Prime Minister Benjamin Netanyahu of Israel calls it a “historic mistake” that permits Iran “a sure path to nuclear weapons.” A minister in his government, unable to resist outrageous hyperbole, calls it “one of the darkest days in world history.” Jeb Bush, doing the tired Chamberlain-Obama number, dismisses it as “appeasement.”
So what do the critics, from Republican presidential hopefuls to the Israeli government, seek in place of the deal with Iran that verifiably blocks Tehran’s path to a nuclear weapon for at least the next 10 to 15 years? Presumably, they want what would have happened if negotiations had collapsed. That would be renewed war talk as an unconstrained Iran installs sophisticated centrifuges, its stockpile of enriched uranium grows, Russia and China abandon the sanctions regime, moderates in Iran like Foreign Minister Mohammad Javad Zarif are sidelined, and a nuclear-armed Islamic Republic draws closer.
To favor such peril, when a constructive alternative exists that engages one of the most highly educated societies in the Middle East, amounts to foolishness dressed up as machismo.
The Iran nuclear deal is not perfect, nor was it ever intended to address the long list of American-Iranian grievances, which will persist. It must be judged on what it set out to do — stop Iran going nuclear — not on whether Iran has a likeable regime (it does not) or does bad things (it does). President Obama did not set out to change Iran but he has created a framework that, over a decade, might.
If implemented, the agreement constitutes the most remarkable American diplomatic achievement since the Dayton Accords put an end to the Bosnian war two decades ago. It increases the distance between Iran and a bomb as it reduces the distance between Iran and the world. It makes the Middle East less dangerous by forestalling proliferation. In a cacophonous age of short-termism, it offers a lesson of stubborn leadership in pursuit of a long-term goal.
For many years, before Obama and Secretary of State John Kerry embarked on their diplomacy, Iran had been increasing its operating centrifuges and the size and enrichment level of its uranium stockpile. Now, the number of centrifuges is to be slashed by two-thirds to 5,060; the stockpile is to be all but eliminated; enrichment levels are capped at 3.7 percent, a long way from bomb grade; the potential route to weapons-grade plutonium at Arak is disabled; international inspection is redoubled and, in Obama’s words, will extend “where necessary,” “when necessary.” In return, Iran gets the phased elimination of most sanctions, the end to its pariah status, and a windfall that will alleviate its economic crisis.

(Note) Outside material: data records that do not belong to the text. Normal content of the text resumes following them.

(* ===== verification/Database.v ===== *)
(** * The database: schema, constraints, SQL statements

    The tables of [server/tests/gen_schema.sql] as lists of rows, the
    sequences behind the [SERIAL] columns, and one function per statement
    that [server/src/storage/postgresql_storage.cpp] prepares or executes.  A
    statement either yields its rows or fails (a violated constraint, a value
    out of range of its column); a sequence that was advanced stays advanced
    even then.

    [Pqxx] names what the program relies on outside of the repository: how
    libpqxx passes a string as a text parameter, SHA-256, and the order in
    which PostgreSQL returns rows without [ORDER BY]. *)
From S2P Require Import Prelude Storage.

(** ** Rows and tables *)

Record client_row := ClientRow {
  c_id : Z; c_name : bytes; c_email : bytes; c_password_hash : bytes }.
Record member_row := MemberRow { cc_client_id : Z; cc_chat_id : Z; cc_title : bytes }.
Record message_row := MessageRow {
  m_id : Z; m_sender_id : Z; m_chat_id : Z; m_mesg : bytes }.
Record contact_row := ContactRow { cf_client_id : Z; cf_friend_id : Z }.

Record db := Db {
  Client : list client_row;
  Chat : list Z;
  ClientToChat : list member_row;
  Message : list message_row;
  ClientToContact : list contact_row;
  client_seq : Z;
  chat_seq : Z;
  message_seq : Z
}.

#[export] Instance contact_row_eq_dec : EqDecision contact_row.
Proof. solve_decision. Defined.

(** The empty schema: [SERIAL] sequences start at 1. *)
Definition empty_db : db := Db [] [] [] [] [] 1 1 1.

(** [rollback saved d]: the tables are restored, sequences are not. *)
Definition rollback (saved d : db) : db :=
  Db (Client saved) (Chat saved) (ClientToChat saved) (Message saved)
     (ClientToContact saved) (client_seq d) (chat_seq d) (message_seq d).

(** The same tables, whatever the sequences. *)
Definition same_tables (d d' : db) : Prop :=
  Client d' = Client d ∧ Chat d' = Chat d ∧ ClientToChat d' = ClientToChat d ∧
  Message d' = Message d ∧ ClientToContact d' = ClientToContact d.

#[export] Instance same_tables_equivalence : Equivalence same_tables.
Proof.
  unfold same_tables. split.
  - done.
  - intros d1 d2 (-> & -> & -> & -> & ->). done.
  - intros d1 d2 d3 (-> & -> & -> & -> & ->) (-> & -> & -> & -> & ->). done.
Qed.

(** ** Outside of the repository *)

Class Pqxx : Type := {
  sql_text : bytes → option bytes;
  quote_text : bytes → option bytes;
  SHA256 : bytes → bytes;
  scan : ∀ {A}, list A → list A;
  (** the value read from a column of the first row of an empty result, if
      reading it does not throw *)
  missing_text : option bytes
}.

Class PqxxLaws (P : Pqxx) : Type := {
  (** text that a C string can carry and the database encoding accepts *)
  plain_text : bytes → Prop;
  plain_nul_free s : plain_text s → nul_free s;
  sql_text_plain s : plain_text s → sql_text s = Some s;
  quote_text_plain s : plain_text s → quote_text s = Some s;
  scan_permutation {A} (l : list A) : scan l ≡ₚ l
}.

(** ** Statements *)

Definition stmt (A : Type) : Type := db → option A * db.

Definition int4_max : Z := 2147483647.
Definition int8_max : Z := 9223372036854775807.

(** An unsigned parameter of an [INTEGER] column or expression. *)
Definition int4 (v : Z) : option Z := if v <=? int4_max then Some v else None.

Section Statements.
Context `{P : Pqxx}.

Definition client_ids (d : db) : list Z := c_id <$> Client d.
Definition emails (d : db) : list bytes := c_email <$> Client d.

Definition select {A} (q : db → option (list A)) : stmt (list A) :=
  λ d, (scan <$> q d, d).

(** INSERT INTO Client (name, email, password_hash) VALUES ($1, $2, $3) *)
Definition stmt_registration (name email : bytes) (hash : bytes) : stmt unit := λ d,
  match sql_text name, sql_text email with
  | Some name, Some email =>
    let id := client_seq d in
    if int4_max <? id then (None, d) else
    let d := Db (Client d) (Chat d) (ClientToChat d) (Message d) (ClientToContact d)
                (id + 1) (chat_seq d) (message_seq d) in
    if bool_decide (id ∈ client_ids d) || bool_decide (email ∈ emails d) then (None, d) else
    (Some (), Db (Client d ++ [ClientRow id name email hash]) (Chat d) (ClientToChat d)
                 (Message d) (ClientToContact d) (client_seq d) (chat_seq d) (message_seq d))
  | _, _ => (None, d)
  end.

(** INSERT INTO Message(sender_id, chat_id, mesg) VALUES ($1, $2, $3) *)
Definition stmt_send_message (sender_id chat_id : Z) (mesg : bytes) : stmt unit := λ d,
  match int4 sender_id, int4 chat_id, sql_text mesg with
  | Some sender_id, Some chat_id, Some mesg =>
    let id := message_seq d in
    if int8_max <? id then (None, d) else
    let d := Db (Client d) (Chat d) (ClientToChat d) (Message d) (ClientToContact d)
                (client_seq d) (chat_seq d) (id + 1) in
    if bool_decide (id ∈ m_id <$> Message d) ||
       bool_decide (sender_id ∉ client_ids d) || bool_decide (chat_id ∉ Chat d)
    then (None, d) else
    (Some (), Db (Client d) (Chat d) (ClientToChat d)
                 (Message d ++ [MessageRow id sender_id chat_id mesg]) (ClientToContact d)
                 (client_seq d) (chat_seq d) (message_seq d))
  | _, _, _ => (None, d)
  end.

(** INSERT INTO ClientToContact(client_id, friend_id) VALUES ($1, $2) *)
Definition stmt_add_contact (client_id friend_id : Z) : stmt unit := λ d,
  match int4 client_id, int4 friend_id with
  | Some client_id, Some friend_id =>
    let row := ContactRow client_id friend_id in
    if bool_decide (client_id ∉ client_ids d) || bool_decide (friend_id ∉ client_ids d) ||
       bool_decide (row ∈ ClientToContact d)
    then (None, d) else
    (Some (), Db (Client d) (Chat d) (ClientToChat d) (Message d)
                 (ClientToContact d ++ [row]) (client_seq d) (chat_seq d) (message_seq d))
  | _, _ => (None, d)
  end.

(** SELECT id, name FROM Client WHERE email = $1 *)
Definition stmt_get_user_by_email (email : bytes) : stmt (list (Z * bytes)) :=
  select (λ d, email ← sql_text email;
    Some ((λ r, (c_id r, c_name r)) <$> filter (λ r, c_email r = email) (Client d))).

(** SELECT name, email FROM Client WHERE id = $1 *)
Definition stmt_get_info (id : Z) : stmt (list (bytes * bytes)) :=
  select (λ d, id ← int4 id;
    Some ((λ r, (c_name r, c_email r)) <$> filter (λ r, c_id r = id) (Client d))).

(** WITH Contacts(id) AS (SELECT friend_id FROM ClientToContact WHERE client_id = $1)
    SELECT Client.id, Client.name, Client.email FROM Client, Contacts
    WHERE Client.id = Contacts.id *)
Definition contact_join (d : db) (id : Z) : list (Z * bytes * bytes) :=
  let contacts := cf_friend_id <$> filter (λ r, cf_client_id r = id) (ClientToContact d) in
  c ← contacts;
  (λ r, (c_id r, c_name r, c_email r)) <$> filter (λ r, c_id r = c) (Client d).

Definition stmt_get_contacts (id : Z) : stmt (list (Z * bytes * bytes)) :=
  select (λ d, id ← int4 id; Some (contact_join d id)).

(** SELECT sender_id, mesg FROM Message WHERE chat_id = $1 *)
Definition stmt_get_messages (chat_id : Z) : stmt (list (Z * bytes)) :=
  select (λ d, chat_id ← int4 chat_id;
    Some ((λ r, (m_sender_id r, m_mesg r)) <$> filter (λ r, m_chat_id r = chat_id) (Message d))).

(** SELECT chat_id, title FROM ClientToChat WHERE client_id = $1 *)
Definition stmt_get_chats (client_id : Z) : stmt (list (Z * bytes)) :=
  select (λ d, client_id ← int4 client_id;
    Some ((λ r, (cc_chat_id r, cc_title r)) <$>
          filter (λ r, cc_client_id r = client_id) (ClientToChat d))).

(** SELECT 1 FROM ClientToChat WHERE client_id = $1 AND chat_id = $2 *)
Definition stmt_check_sender_able_to_write_to_chat (client_id chat_id : Z) : stmt (list ()) :=
  select (λ d, client_id ← int4 client_id; chat_id ← int4 chat_id;
    Some ((λ _, ()) <$>
          filter (λ r, cc_client_id r = client_id ∧ cc_chat_id r = chat_id) (ClientToChat d))).

Definition chats_of (d : db) (client_id : Z) : list Z :=
  cc_chat_id <$> filter (λ r, cc_client_id r = client_id) (ClientToChat d).

(** WITH MyChats(chat_id) AS (SELECT chat_id from ClientToChat WHERE client_id = $1),
         FriendChat AS (SELECT chat_id from ClientToChat WHERE client_id = $2)
    SELECT 1 FROM MyChats, FriendChat WHERE MyChats.chat_id = FriendChat.chat_id *)
Definition stmt_check_users_have_common_chat (user_id friend_id : Z) : stmt (list ()) :=
  select (λ d, user_id ← int4 user_id; friend_id ← int4 friend_id;
    Some (mine ← chats_of d user_id; (λ _, ()) <$> filter (λ c, mine = c) (chats_of d friend_id))).

(** INSERT INTO Chat DEFAULT VALUES RETURNING id *)
Definition stmt_create_chat : stmt Z := λ d,
  let id := chat_seq d in
  if int4_max <? id then (None, d) else
  let d := Db (Client d) (Chat d) (ClientToChat d) (Message d) (ClientToContact d)
              (client_seq d) (id + 1) (message_seq d) in
  if bool_decide (id ∈ Chat d) then (None, d) else
  (Some id, Db (Client d) (Chat d ++ [id]) (ClientToChat d) (Message d) (ClientToContact d)
               (client_seq d) (chat_seq d) (message_seq d)).

(** INSERT INTO ClientToChat(client_id, chat_id, title) VALUES($1, $2, $3) *)
Definition stmt_create_chat_connection (client_id chat_id : Z) (title : bytes) : stmt unit := λ d,
  match int4 client_id, int4 chat_id, sql_text title with
  | Some client_id, Some chat_id, Some title =>
    if bool_decide (client_id ∉ client_ids d) || bool_decide (chat_id ∉ Chat d) then (None, d) else
    (Some (), Db (Client d) (Chat d) (ClientToChat d ++ [MemberRow client_id chat_id title])
                 (Message d) (ClientToContact d) (client_seq d) (chat_seq d) (message_seq d))
  | _, _, _ => (None, d)
  end.

(** SELECT id, name, password_hash FROM Client WHERE email = '...' *)
Definition stmt_login (email : bytes) : stmt (list client_row) :=
  select (λ d, email ← quote_text email; Some (filter (λ r, c_email r = email) (Client d))).
End Statements.

(** ** Sequences only advance *)

Definition seq_le (d d' : db) : Prop :=
  client_seq d ≤ client_seq d' ∧ chat_seq d ≤ chat_seq d' ∧ message_seq d ≤ message_seq d'.

#[export] Instance seq_le_preorder : PreOrder seq_le.
Proof. split; [intros d|intros d1 d2 d3]; unfold seq_le; lia. Qed.

(** [unchanged d d']: nothing happened but perhaps to the sequences. *)
Definition unchanged (d d' : db) : Prop := same_tables d d' ∧ seq_le d d'.

#[export] Instance unchanged_preorder : PreOrder unchanged.
Proof.
  split.
  - intros d. split; reflexivity.
  - intros d1 d2 d3 [H1 H2] [H3 H4]. split; by etrans.
Qed.

Lemma rollback_unchanged saved d : seq_le saved d → unchanged saved (rollback saved d).
Proof. intros Hs. by split. Qed.

Lemma rollback_self d : rollback d d = d.
Proof. by destruct d. Qed.

Lemma rollback_rollback saved d d' : rollback (rollback saved d) d' = rollback saved d'.
Proof. done. Qed.

Lemma int4_Some v w : int4 v = Some w → w = v ∧ v ≤ int4_max.
Proof. unfold int4. destruct (Z.leb_spec v int4_max); [|done]. intros [= ->]. lia. Qed.

Lemma int4_ok v : v ≤ int4_max → int4 v = Some v.
Proof. intros Hv. unfold int4. by rewrite (proj2 (Z.leb_le v int4_max)). Qed.

(** ** Well-formed databases

    What the constraints of the schema and the program's own discipline keep
    true of every committed state. *)

Definition member (d : db) (user chat : Z) : Prop :=
  ∃ r, r ∈ ClientToChat d ∧ cc_client_id r = user ∧ cc_chat_id r = chat.

Definition contact (d : db) (user friend : Z) : Prop :=
  ContactRow user friend ∈ ClientToContact d.

Definition members_of (d : db) (chat : Z) : list member_row :=
  filter (λ r, cc_chat_id r = chat) (ClientToChat d).

#[export] Instance member_dec d user chat : Decision (member d user chat).
Proof.
  refine (cast_if (decide (Exists (λ r, cc_client_id r = user ∧ cc_chat_id r = chat)
                             (ClientToChat d))));
    unfold member; rewrite Exists_exists in *; naive_solver.
Defined.

#[export] Instance contact_dec d user friend : Decision (contact d user friend).
Proof. unfold contact. apply _. Defined.

Record clients_ok (d : db) : Prop := {
  ok_client_seq : 1 ≤ client_seq d;
  ok_client_ids : NoDup (client_ids d);
  ok_client_fresh r : r ∈ Client d → 1 ≤ c_id r ≤ int4_max ∧ c_id r < client_seq d;
  ok_emails : NoDup (emails d)
}.

(** Every chat has two members. *)
Record chats_ok (d : db) : Prop := {
  ok_chat_seq : 1 ≤ chat_seq d;
  ok_chats : NoDup (Chat d);
  ok_chat_fresh id : id ∈ Chat d → 1 ≤ id ≤ int4_max ∧ id < chat_seq d;
  ok_member_user r : r ∈ ClientToChat d → cc_client_id r ∈ client_ids d;
  ok_member_chat r : r ∈ ClientToChat d → cc_chat_id r ∈ Chat d;
  ok_two_members id : id ∈ Chat d → length (members_of d id) = 2%nat
}.

(** Being a contact is symmetric and irreflexive. *)
Record contacts_ok (d : db) : Prop := {
  ok_contact_user r : r ∈ ClientToContact d → cf_client_id r ∈ client_ids d;
  ok_contact_unique : NoDup (ClientToContact d);
  ok_contact_sym u v : contact d u v → contact d v u;
  ok_contact_irrefl u : ¬ contact d u u
}.

(** A message was sent by a member of its chat. *)
Record messages_ok (d : db) : Prop := {
  ok_message_seq : 1 ≤ message_seq d;
  ok_message_ids : NoDup (m_id <$> Message d);
  ok_message_fresh r : r ∈ Message d → 1 ≤ m_id r < message_seq d;
  ok_message_member r : r ∈ Message d → member d (m_sender_id r) (m_chat_id r)
}.

(** Two users share at most one chat. *)
Definition one_chat (d : db) : Prop :=
  ∀ u v c1 c2, u ≠ v →
    member d u c1 → member d v c1 → member d u c2 → member d v c2 → c1 = c2.

(** What holds of the tables whatever transactions run side by side... *)
Record tables_ok (d : db) : Prop := {
  ok_clients :> clients_ok d;
  ok_chats_of :> chats_ok d;
  ok_contacts :> contacts_ok d;
  ok_messages :> messages_ok d
}.

(** ... and what holds of them if transactions follow one another. *)
Record db_ok (d : db) : Prop := {
  ok_tables :> tables_ok d;
  ok_one_chat : one_chat d
}.

#[export] Hint Extern 0 (tables_ok _) => apply ok_tables; assumption : core.

Lemma db_ok_empty : db_ok empty_db.
Proof.
  split; [split; split|]; simpl; try apply NoDup_nil_2; unfold one_chat, member, contact; simpl;
    set_solver.
Qed.

(** The invariants of the tables an operation does not touch. *)
Lemma clients_ok_mono d d' :
  Client d' = Client d → client_seq d ≤ client_seq d' → clients_ok d → clients_ok d'.
Proof.
  intros HC Hs [? ? Hf ?]. split; unfold client_ids, emails; rewrite ?HC; try done; [lia|].
  intros r Hr. specialize (Hf r Hr). lia.
Qed.

Lemma chats_ok_mono d d' :
  client_ids d ⊆ client_ids d' → Chat d' = Chat d → ClientToChat d' = ClientToChat d →
  chat_seq d ≤ chat_seq d' → chats_ok d → chats_ok d'.
Proof.
  intros HC HCh HM Hs [? ? Hf ? ? ?].
  split; unfold members_of, member in *; rewrite ?HCh, ?HM; try done; [lia| |auto].
  intros id Hid. specialize (Hf id Hid). lia.
Qed.

Lemma contacts_ok_mono d d' :
  client_ids d ⊆ client_ids d' → ClientToContact d' = ClientToContact d →
  contacts_ok d → contacts_ok d'.
Proof. intros HC HCo []. split; unfold contact in *; rewrite ?HCo; auto. Qed.

Lemma messages_ok_mono d d' :
  (∀ u c, member d u c → member d' u c) → Message d' = Message d →
  message_seq d ≤ message_seq d' → messages_ok d → messages_ok d'.
Proof.
  intros Hm HM Hs [? ? Hf ?]. split; rewrite ?HM; try done; [lia| |auto].
  intros r Hr. specialize (Hf r Hr). lia.
Qed.

Lemma one_chat_mono d d' : ClientToChat d' = ClientToChat d → one_chat d → one_chat d'.
Proof. unfold one_chat, member. by intros ->. Qed.

Lemma tables_ok_unchanged d d' : unchanged d d' → tables_ok d → tables_ok d'.
Proof.
  intros [(H1 & H2 & H3 & H4 & H5) (Hs1 & Hs2 & Hs3)] [Hcl Hch Hco Hme].
  assert (client_ids d ⊆ client_ids d') as Hids by (unfold client_ids; by rewrite H1).
  split; [by eapply clients_ok_mono|by eapply chats_ok_mono|by eapply contacts_ok_mono|].
  eapply messages_ok_mono; [|done..]. unfold member. by rewrite H3.
Qed.

Lemma db_ok_unchanged d d' : unchanged d d' → db_ok d → db_ok d'.
Proof.
  intros Hu [Ht Hone]. split; [by eapply tables_ok_unchanged|].
  revert Hone. apply one_chat_mono, Hu.
Qed.
(* ===== verification/Transactions.v ===== *)
(** * Reasoning about transactions

    Triples for the state and exception monad of [Postgres.v], and what a
    whole operation does to the tables whatever the fault schedule: a rule
    per primitive, the rules of a [pqxx::work] scope, and [outcome], the
    contract that every operation answering [bool] is shown to meet. *)
From S2P Require Import Prelude Storage Database Postgres.

(** [triple P m Q X]: from a connection in [P], [m] returns [a] in [Q a] or
    throws in [X]. *)
Definition triple {A} (P : conn → Prop) (m : M A) (Q : A → conn → Prop) (X : conn → Prop) : Prop :=
  ∀ c, P c → match m c with (inr a, c') => Q a c' | (inl _, c') => X c' end.

(** The fault schedule can leave a commit in doubt. *)
Definition in_doubt (c : conn) : Prop := ∃ n, fault c = Some (n, true).

Section Rules.
Context {A B : Type}.
Implicit Types (P : conn → Prop) (X : conn → Prop).

Lemma triple_conseq P P' (m : M A) Q Q' X X' :
  triple P' m Q' X' → (∀ c, P c → P' c) → (∀ a c, Q' a c → Q a c) → (∀ c, X' c → X c) →
  triple P m Q X.
Proof. intros Ht HP HQ HX c Hc. specialize (Ht c (HP c Hc)). destruct (m c) as [[e|a] c']; auto. Qed.

Lemma triple_ret P (x : A) Q X : (∀ c, P c → Q x c) → triple P (m_ret x) Q X.
Proof. intros H c Hc. simpl. auto. Qed.

Lemma triple_throw P e (Q : A → conn → Prop) X : (∀ c, P c → X c) → triple P (m_throw e) Q X.
Proof. intros H c Hc. simpl. auto. Qed.

Lemma triple_bind P (m : M A) (f : A → M B) R Q X :
  triple P m R X → (∀ a, triple (R a) (f a) Q X) → triple P (m_bind m f) Q X.
Proof.
  intros Hm Hf c Hc. specialize (Hm c Hc). unfold m_bind.
  destruct (m c) as [[e|a] c']; [done|]. by apply Hf.
Qed.

Lemma triple_catch P (m : M A) h Q X X' :
  triple P m Q X' → (∀ e, triple X' (h e) Q X) → triple P (m_catch m h) Q X.
Proof.
  intros Hm Hh c Hc. specialize (Hm c Hc). unfold m_catch.
  destruct (m c) as [[e|a] c']; [|done]. by apply Hh.
Qed.
End Rules.

(** ** Inside a transaction

    [D] says that the schedule allows doubt, [saved] is the last committed
    database, [T] what is known of the tables the transaction sees. *)
Section Work.
Context (D : Prop) (saved : db).
Implicit Types (T : db → Prop).

(** The transaction is open. *)
Definition work_open T (c : conn) : Prop :=
  (in_doubt c → D) ∧ committed c = saved ∧ seq_le saved (tables c) ∧ T (tables c).

(** It is over: nothing was committed, or what [T] describes was, perhaps
    without the program knowing. *)
Definition work_lost T (c : conn) : Prop :=
  committed c = saved ∧ seq_le saved (tables c) ∨
  D ∧ committed c = tables c ∧ T (tables c).

Definition work_done T (c : conn) : Prop := committed c = tables c ∧ T (tables c).

Lemma triple_tick T E :
  triple (work_open T) tick (λ _, work_open T) (work_lost E).
Proof.
  intros c (Hd & Hc & Hs & HT). unfold tick, work_open, work_lost, in_doubt in *.
  destruct (fault c) as [[[|n] b]|] eqn:Hf; simpl.
  - by left.
  - split; [|done]. intros [k [= -> ->]]. eauto.
  - split; [|done]. rewrite Hf. by intros [].
Qed.

(** The tables after a statement that returned [x]. *)
Definition after {A} (s : stmt A) T (x : A) (d' : db) : Prop := ∃ d, T d ∧ s d = (Some x, d').

Lemma triple_exec {A} (s : stmt A) T E :
  (∀ d, seq_le d (s d).2) →
  triple (work_open T) (exec s) (λ x, work_open (after s T x)) (work_lost E).
Proof.
  intros Hseq. unfold exec. eapply triple_bind; [apply triple_tick|].
  intros _ c (Hd & Hc & Hle & HT). specialize (Hseq (tables c)).
  destruct (s (tables c)) as [[x|] d'] eqn:Hx; simpl in *.
  - refine (conj Hd (conj Hc (conj _ _))); simpl; [by etrans|]. by exists (tables c).
  - left. split; [done|]. by etrans.
Qed.

Lemma triple_commit T : triple (work_open T) commit (λ _, work_done T) (work_lost T).
Proof.
  intros c (Hd & Hc & Hs & HT). unfold commit, work_done, work_lost, in_doubt in *.
  destruct (fault c) as [[[|n] [|]]|] eqn:Hf; simpl; auto.
  right. split; [|done]. eauto.
Qed.
End Work.

(** [outcome D E d r d']: an operation on tables [d] answered [r] and left
    [d'].  [true] means that its effect [E] took place; [false] that nothing
    happened, or, if the schedule allows doubt, that the server committed and
    the connection broke before it could say so. *)
Definition outcome (D : Prop) (E : db → db → Prop) (d : db) (r : bool) (d' : db) : Prop :=
  if r then E d d' else unchanged d d' ∨ D ∧ E d d'.

(** What the body of an operation must establish. *)
Definition work_body (D : Prop) (E : db → db → Prop) (d : db) (body : M bool) : Prop :=
  triple (work_open D d (eq d)) body
    (λ r c, if r then work_done (E d) c else work_lost D d (E d) c)
    (work_lost D d (E d)).

Lemma lost_unchanged D d T c : work_lost D d T c →
  unchanged d (rollback (committed c) (tables c)) ∨ D ∧ T (rollback (committed c) (tables c)).
Proof.
  intros [[-> Hs]|(HD & -> & HT)].
  - left. by apply rollback_unchanged.
  - right. by rewrite rollback_self.
Qed.

Lemma operation_outcome E (body : M bool) c :
  (∀ D d, work_body D E d body) →
  ∃ r c', false_on_error (with_work body) c = (inr r, c') ∧
          outcome (in_doubt c) E (tables c) r (tables c').
Proof.
  intros Hbody. set (d := tables c). set (c0 := Conn d d (fault c)).
  assert (work_open (in_doubt c) d (eq d) c0) as Hopen.
  { split; [done|]. split; [done|]. by split. }
  pose proof (triple_bind _ tick (λ _, body) _ _ _
                (triple_tick (in_doubt c) d (eq d) (E d))
                (λ _, Hbody (in_doubt c) d) c0 Hopen) as Hrun.
  unfold false_on_error, m_catch, with_work. fold d c0.
  assert (∀ c1 : conn, work_lost (in_doubt c) d (E d) c1 →
    outcome (in_doubt c) E d false (rollback (committed c1) (tables c1))) as Hlost.
  { intros c1. apply lost_unchanged. }
  destruct ((tick ;;; body) c0) as [[e|r] c1].
  - eexists _, _. split; [done|]. by apply Hlost.
  - eexists _, _. split; [done|]. destruct r; [|by apply Hlost].
    destruct Hrun as [Heq HE]. simpl. by rewrite Heq, rollback_self.
Qed.

Lemma open_lost D d T E c : work_open D d T c → work_lost D d E c.
Proof. intros (_ & Hc & Hs & _). by left. Qed.

Lemma done_conseq (T E : db → Prop) c : work_done T c → (∀ d, T d → E d) → work_done E c.
Proof. intros [Hc HT] H. split; auto. Qed.

Lemma lost_conseq D d (T E : db → Prop) c :
  work_lost D d T c → (∀ d, T d → E d) → work_lost D d E c.
Proof. unfold work_lost. intros [H|(HD & Hc & HT)] HE; auto. Qed.

#[export] Hint Resolve open_lost done_conseq lost_conseq : elegram.

Lemma triple_as_uint64 D d v T E :
  triple (work_open D d T) (as_uint64 v)
    (λ x, work_open D d (λ d', T d' ∧ x = v ∧ 0 ≤ v)) (work_lost D d E).
Proof.
  unfold as_uint64. destruct (Z.ltb_spec v 0).
  - apply triple_throw. eauto with elegram.
  - apply triple_ret. intros c (H1 & H2 & H3 & H4). by split_and!.
Qed.

(** A transaction ends with its commit and the answer [true]. *)
Lemma triple_commit_true D d (T E : db → Prop) :
  (∀ d', T d' → E d') →
  triple (work_open D d T) (commit ;;; m_ret true)
    (λ r c, if r : bool then work_done E c else work_lost D d E c) (work_lost D d E).
Proof.
  intros HE. apply (triple_bind _ _ _ (λ _, work_done E)).
  - eapply triple_conseq; [apply triple_commit|done| |].
    + intros [] c H. exact (done_conseq _ _ _ H HE).
    + intros c H. exact (lost_conseq _ _ _ _ _ H HE).
  - intros _. by apply triple_ret.
Qed.

(** One statement of a body. *)
Ltac work_exec :=
  eapply triple_bind; [apply triple_exec; auto with elegram|]; simpl.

And this is “one of the darkest days in world history”? No, it is a moment for guarded hope.
Iran, at 36 years from its theocratic revolution, is a repressive but pragmatic power under an aging leader, Ayatollah Ali Khamenei, whose conduct in the talks saw his anti-American instincts counterbalanced by understanding of a reform imperative. Iran is finely poised between a tough old guard forged in revolution and its aspirational, Westward-looking youth. A decade is a long time in societies in transition. It is far better to have deep American-Iranian differences — over Hezbollah, over Syria, over regional Shiite irredentism, over Iran’s vile anti-Israel outbursts — addressed through dialogue rather than have Iran do its worst as pariah.
This accord has the merit of condemning the United States and Tehran to a relationship — however hostile — over the next 15 years. The Middle East, several of its states irremediably fractured, needs a new security framework. This will take years. But to imagine it could ever be fashioned without Iran’s involvement is fantasy. Meanwhile, the West and Iran have a common enemy: the medieval slaughterers of Islamic State. Whether concerted action will result from a shared objective is unclear, but the possibility is there.
Many possibilities have been opened by this accord. They include the doomsayers’ vision of a dissembling, newly solvent Iran at work to subversive, anti-American ends. Strict verification is imperative. But Congress should think twice before the feel-good, reckless adoption of a resolution condemning a deal that advances American interests. Obama would veto it, and almost certainly has the votes to resist an override, but this would be a regrettable way for the nation to assume such a ground-shifting agreement. The president is right to invoke the bold accords of past presidents — both Republicans — with hostile regimes in Beijing and Moscow. Neither was risk-free. Both proved transformative — not only of bilateral relations but the entire world.
Israel, too, should ask the hard questions rather than dismiss a deal that puts Iran much further from a bomb, empowers Iranian reformists, locks in American-Iranian dialogue and will be leveraged by Netanyahu to secure more advanced American weapons systems. The darkest days in history for the Jewish people were of an altogether different order. They should never be trivialized.